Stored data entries
--- START ---

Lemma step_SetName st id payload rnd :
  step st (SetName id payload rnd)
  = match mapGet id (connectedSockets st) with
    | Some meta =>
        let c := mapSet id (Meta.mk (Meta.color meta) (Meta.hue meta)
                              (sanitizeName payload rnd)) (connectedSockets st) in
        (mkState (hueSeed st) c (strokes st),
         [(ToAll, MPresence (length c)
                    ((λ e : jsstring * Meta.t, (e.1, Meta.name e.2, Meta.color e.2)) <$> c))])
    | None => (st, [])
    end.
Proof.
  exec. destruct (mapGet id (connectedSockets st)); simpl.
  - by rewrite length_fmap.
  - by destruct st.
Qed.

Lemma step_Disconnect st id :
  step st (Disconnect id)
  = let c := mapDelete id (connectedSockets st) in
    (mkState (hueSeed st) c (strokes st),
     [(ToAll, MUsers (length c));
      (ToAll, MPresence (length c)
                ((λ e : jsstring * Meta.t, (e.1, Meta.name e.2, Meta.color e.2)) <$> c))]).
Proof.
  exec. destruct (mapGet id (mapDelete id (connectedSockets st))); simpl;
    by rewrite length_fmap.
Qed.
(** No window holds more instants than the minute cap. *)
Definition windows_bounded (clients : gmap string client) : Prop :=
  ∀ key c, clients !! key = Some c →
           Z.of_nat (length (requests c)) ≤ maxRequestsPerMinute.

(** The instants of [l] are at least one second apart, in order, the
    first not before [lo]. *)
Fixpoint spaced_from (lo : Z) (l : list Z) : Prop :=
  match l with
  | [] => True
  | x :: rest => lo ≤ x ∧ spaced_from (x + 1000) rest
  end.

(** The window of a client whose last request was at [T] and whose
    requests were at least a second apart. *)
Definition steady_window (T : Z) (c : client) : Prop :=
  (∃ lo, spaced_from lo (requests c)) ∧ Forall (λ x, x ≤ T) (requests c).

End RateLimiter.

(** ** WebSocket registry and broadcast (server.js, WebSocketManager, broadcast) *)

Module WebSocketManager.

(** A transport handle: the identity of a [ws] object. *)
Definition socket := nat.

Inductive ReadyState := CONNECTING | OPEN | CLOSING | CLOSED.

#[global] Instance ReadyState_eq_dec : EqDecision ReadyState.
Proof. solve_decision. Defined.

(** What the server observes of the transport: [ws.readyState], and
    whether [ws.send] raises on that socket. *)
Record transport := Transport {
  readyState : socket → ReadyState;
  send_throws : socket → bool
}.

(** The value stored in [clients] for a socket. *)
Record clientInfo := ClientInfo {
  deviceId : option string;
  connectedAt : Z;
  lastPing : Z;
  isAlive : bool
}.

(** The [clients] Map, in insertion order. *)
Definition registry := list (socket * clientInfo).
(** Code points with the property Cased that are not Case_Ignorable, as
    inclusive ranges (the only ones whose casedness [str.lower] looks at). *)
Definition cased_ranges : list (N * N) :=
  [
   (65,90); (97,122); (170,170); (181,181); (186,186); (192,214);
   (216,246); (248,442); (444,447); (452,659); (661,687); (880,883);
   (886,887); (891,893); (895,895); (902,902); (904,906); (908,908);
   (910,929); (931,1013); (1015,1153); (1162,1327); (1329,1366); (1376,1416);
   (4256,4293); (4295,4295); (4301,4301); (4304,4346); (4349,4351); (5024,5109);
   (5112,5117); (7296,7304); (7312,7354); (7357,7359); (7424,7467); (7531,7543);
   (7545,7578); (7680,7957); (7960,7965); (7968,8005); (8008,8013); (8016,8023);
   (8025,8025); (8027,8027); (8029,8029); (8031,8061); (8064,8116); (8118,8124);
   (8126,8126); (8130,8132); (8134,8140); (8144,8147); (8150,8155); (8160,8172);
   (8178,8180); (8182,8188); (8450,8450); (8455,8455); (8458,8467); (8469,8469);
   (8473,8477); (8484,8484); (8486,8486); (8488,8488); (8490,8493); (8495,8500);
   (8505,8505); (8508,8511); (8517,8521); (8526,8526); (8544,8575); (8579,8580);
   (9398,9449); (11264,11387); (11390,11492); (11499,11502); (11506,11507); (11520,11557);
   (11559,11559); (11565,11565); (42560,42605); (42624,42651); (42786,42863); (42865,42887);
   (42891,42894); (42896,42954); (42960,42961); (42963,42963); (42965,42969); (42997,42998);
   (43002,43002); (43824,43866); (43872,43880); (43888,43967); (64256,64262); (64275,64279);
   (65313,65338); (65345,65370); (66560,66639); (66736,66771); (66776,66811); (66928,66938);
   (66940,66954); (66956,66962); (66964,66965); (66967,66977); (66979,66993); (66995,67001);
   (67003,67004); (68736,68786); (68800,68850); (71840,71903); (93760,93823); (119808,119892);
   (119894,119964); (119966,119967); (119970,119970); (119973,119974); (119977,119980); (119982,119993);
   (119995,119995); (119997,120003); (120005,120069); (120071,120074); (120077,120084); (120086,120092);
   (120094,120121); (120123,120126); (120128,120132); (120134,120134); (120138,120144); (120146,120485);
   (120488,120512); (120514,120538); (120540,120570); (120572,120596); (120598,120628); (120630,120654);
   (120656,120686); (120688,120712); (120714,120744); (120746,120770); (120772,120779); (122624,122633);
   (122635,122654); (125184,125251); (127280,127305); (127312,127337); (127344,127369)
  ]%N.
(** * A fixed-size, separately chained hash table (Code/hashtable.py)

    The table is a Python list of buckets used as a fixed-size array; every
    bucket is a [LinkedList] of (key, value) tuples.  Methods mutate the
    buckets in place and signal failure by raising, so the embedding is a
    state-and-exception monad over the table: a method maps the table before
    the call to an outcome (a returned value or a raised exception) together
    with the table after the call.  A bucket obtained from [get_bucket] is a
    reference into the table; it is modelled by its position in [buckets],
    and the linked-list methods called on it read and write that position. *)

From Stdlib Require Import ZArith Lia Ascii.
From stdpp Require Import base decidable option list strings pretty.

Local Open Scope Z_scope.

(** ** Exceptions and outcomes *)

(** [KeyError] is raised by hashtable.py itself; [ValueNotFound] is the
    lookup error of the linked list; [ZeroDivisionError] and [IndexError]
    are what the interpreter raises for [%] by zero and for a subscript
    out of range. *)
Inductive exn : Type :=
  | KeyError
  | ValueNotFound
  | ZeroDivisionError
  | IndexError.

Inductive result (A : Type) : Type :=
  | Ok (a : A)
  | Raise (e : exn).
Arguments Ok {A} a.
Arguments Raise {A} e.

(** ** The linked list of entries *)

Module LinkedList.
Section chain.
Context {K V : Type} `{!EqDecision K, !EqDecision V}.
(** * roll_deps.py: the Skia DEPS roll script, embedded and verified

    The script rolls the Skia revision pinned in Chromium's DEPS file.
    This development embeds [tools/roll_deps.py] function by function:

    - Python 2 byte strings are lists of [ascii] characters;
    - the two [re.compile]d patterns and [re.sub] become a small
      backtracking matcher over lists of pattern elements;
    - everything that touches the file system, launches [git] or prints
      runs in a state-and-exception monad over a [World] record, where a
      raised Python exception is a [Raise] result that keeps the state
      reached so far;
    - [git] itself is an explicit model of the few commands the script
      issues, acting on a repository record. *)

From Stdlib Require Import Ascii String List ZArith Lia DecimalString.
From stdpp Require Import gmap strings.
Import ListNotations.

--- END ---

**What this task involves**
Every record must appear in the answer exactly as it does above.

**Answer below**
Lemma step_SetName st id payload rnd :
  step st (SetName id payload rnd)
  = match mapGet id (connectedSockets st) with
    | Some meta =>
        let c := mapSet id (Meta.mk (Meta.color meta) (Meta.hue meta)
                              (sanitizeName payload rnd)) (connectedSockets st) in
        (mkState (hueSeed st) c (strokes st),
         [(ToAll, MPresence (length c)
                    ((λ e : jsstring * Meta.t, (e.1, Meta.name e.2, Meta.color e.2)) <$> c))])
    | None => (st, [])
    end.
Proof.
  exec. destruct (mapGet id (connectedSockets st)); simpl.
  - by rewrite length_fmap.
  - by destruct st.
Qed.

Lemma step_Disconnect st id :
  step st (Disconnect id)
  = let c := mapDelete id (connectedSockets st) in
    (mkState (hueSeed st) c (strokes st),
     [(ToAll, MUsers (length c));
      (ToAll, MPresence (length c)
                ((λ e : jsstring * Meta.t, (e.1, Meta.name e.2, Meta.color e.2)) <$> c))]).
Proof.
  exec. destruct (mapGet id (mapDelete id (connectedSockets st))); simpl;
    by rewrite length_fmap.
Qed.
(** No window holds more instants than the minute cap. *)
Definition windows_bounded (clients : gmap string client) : Prop :=
  ∀ key c, clients !! key = Some c →
           Z.of_nat (length (requests c)) ≤ maxRequestsPerMinute.

(** The instants of [l] are at least one second apart, in order, the
    first not before [lo]. *)
Fixpoint spaced_from (lo : Z) (l : list Z) : Prop :=
  match l with
  | [] => True
  | x :: rest => lo ≤ x ∧ spaced_from (x + 1000) rest
  end.

(** The window of a client whose last request was at [T] and whose
    requests were at least a second apart. *)
Definition steady_window (T : Z) (c : client) : Prop :=
  (∃ lo, spaced_from lo (requests c)) ∧ Forall (λ x, x ≤ T) (requests c).

End RateLimiter.

(** ** WebSocket registry and broadcast (server.js, WebSocketManager, broadcast) *)

Module WebSocketManager.

(** A transport handle: the identity of a [ws] object. *)
Definition socket := nat.

Inductive ReadyState := CONNECTING | OPEN | CLOSING | CLOSED.

#[global] Instance ReadyState_eq_dec : EqDecision ReadyState.
Proof. solve_decision. Defined.

(** What the server observes of the transport: [ws.readyState], and
    whether [ws.send] raises on that socket. *)
Record transport := Transport {
  readyState : socket → ReadyState;
  send_throws : socket → bool
}.

(** The value stored in [clients] for a socket. *)
Record clientInfo := ClientInfo {
  deviceId : option string;
  connectedAt : Z;
  lastPing : Z;
  isAlive : bool
}.

(** The [clients] Map, in insertion order. *)
Definition registry := list (socket * clientInfo).
(** Code points with the property Cased that are not Case_Ignorable, as
    inclusive ranges (the only ones whose casedness [str.lower] looks at). *)
Definition cased_ranges : list (N * N) :=
  [
   (65,90); (97,122); (170,170); (181,181); (186,186); (192,214);
   (216,246); (248,442); (444,447); (452,659); (661,687); (880,883);
   (886,887); (891,893); (895,895); (902,902); (904,906); (908,908);
   (910,929); (931,1013); (1015,1153); (1162,1327); (1329,1366); (1376,1416);
   (4256,4293); (4295,4295); (4301,4301); (4304,4346); (4349,4351); (5024,5109);
   (5112,5117); (7296,7304); (7312,7354); (7357,7359); (7424,7467); (7531,7543);
   (7545,7578); (7680,7957); (7960,7965); (7968,8005); (8008,8013); (8016,8023);
   (8025,8025); (8027,8027); (8029,8029); (8031,8061); (8064,8116); (8118,8124);
   (8126,8126); (8130,8132); (8134,8140); (8144,8147); (8150,8155); (8160,8172);
   (8178,8180); (8182,8188); (8450,8450); (8455,8455); (8458,8467); (8469,8469);
   (8473,8477); (8484,8484); (8486,8486); (8488,8488); (8490,8493); (8495,8500);
   (8505,8505); (8508,8511); (8517,8521); (8526,8526); (8544,8575); (8579,8580);
   (9398,9449); (11264,11387); (11390,11492); (11499,11502); (11506,11507); (11520,11557);
   (11559,11559); (11565,11565); (42560,42605); (42624,42651); (42786,42863); (42865,42887);
   (42891,42894); (42896,42954); (42960,42961); (42963,42963); (42965,42969); (42997,42998);
   (43002,43002); (43824,43866); (43872,43880); (43888,43967); (64256,64262); (64275,64279);
   (65313,65338); (65345,65370); (66560,66639); (66736,66771); (66776,66811); (66928,66938);
   (66940,66954); (66956,66962); (66964,66965); (66967,66977); (66979,66993); (66995,67001);
   (67003,67004); (68736,68786); (68800,68850); (71840,71903); (93760,93823); (119808,119892);
   (119894,119964); (119966,119967); (119970,119970); (119973,119974); (119977,119980); (119982,119993);
   (119995,119995); (119997,120003); (120005,120069); (120071,120074); (120077,120084); (120086,120092);
   (120094,120121); (120123,120126); (120128,120132); (120134,120134); (120138,120144); (120146,120485);
   (120488,120512); (120514,120538); (120540,120570); (120572,120596); (120598,120628); (120630,120654);
   (120656,120686); (120688,120712); (120714,120744); (120746,120770); (120772,120779); (122624,122633);
   (122635,122654); (125184,125251); (127280,127305); (127312,127337); (127344,127369)
  ]%N.
(** * A fixed-size, separately chained hash table (Code/hashtable.py)

    The table is a Python list of buckets used as a fixed-size array; every
    bucket is a [LinkedList] of (key, value) tuples.  Methods mutate the
    buckets in place and signal failure by raising, so the embedding is a
    state-and-exception monad over the table: a method maps the table before
    the call to an outcome (a returned value or a raised exception) together
    with the table after the call.  A bucket obtained from [get_bucket] is a
    reference into the table; it is modelled by its position in [buckets],
    and the linked-list methods called on it read and write that position. *)

From Stdlib Require Import ZArith Lia Ascii.
From stdpp Require Import base decidable option list strings pretty.

Local Open Scope Z_scope.

(** ** Exceptions and outcomes *)

(** [KeyError] is raised by hashtable.py itself; [ValueNotFound] is the
    lookup error of the linked list; [ZeroDivisionError] and [IndexError]
    are what the interpreter raises for [%] by zero and for a subscript
    out of range. *)
Inductive exn : Type :=
  | KeyError
  | ValueNotFound
  | ZeroDivisionError
  | IndexError.

Inductive result (A : Type) : Type :=
  | Ok (a : A)
  | Raise (e : exn).
Arguments Ok {A} a.
Arguments Raise {A} e.

(** ** The linked list of entries *)

Module LinkedList.
Section chain.
Context {K V : Type} `{!EqDecision K, !EqDecision V}.
(** * roll_deps.py: the Skia DEPS roll script, embedded and verified

    The script rolls the Skia revision pinned in Chromium's DEPS file.
    This development embeds [tools/roll_deps.py] function by function:

    - Python 2 byte strings are lists of [ascii] characters;
    - the two [re.compile]d patterns and [re.sub] become a small
      backtracking matcher over lists of pattern elements;
    - everything that touches the file system, launches [git] or prints
      runs in a state-and-exception monad over a [World] record, where a
      raised Python exception is a [Raise] result that keeps the state
      reached so far;
    - [git] itself is an explicit model of the few commands the script
      issues, acting on a repository record. *)

From Stdlib Require Import Ascii String List ZArith Lia DecimalString.
From stdpp Require Import gmap strings.
Import ListNotations.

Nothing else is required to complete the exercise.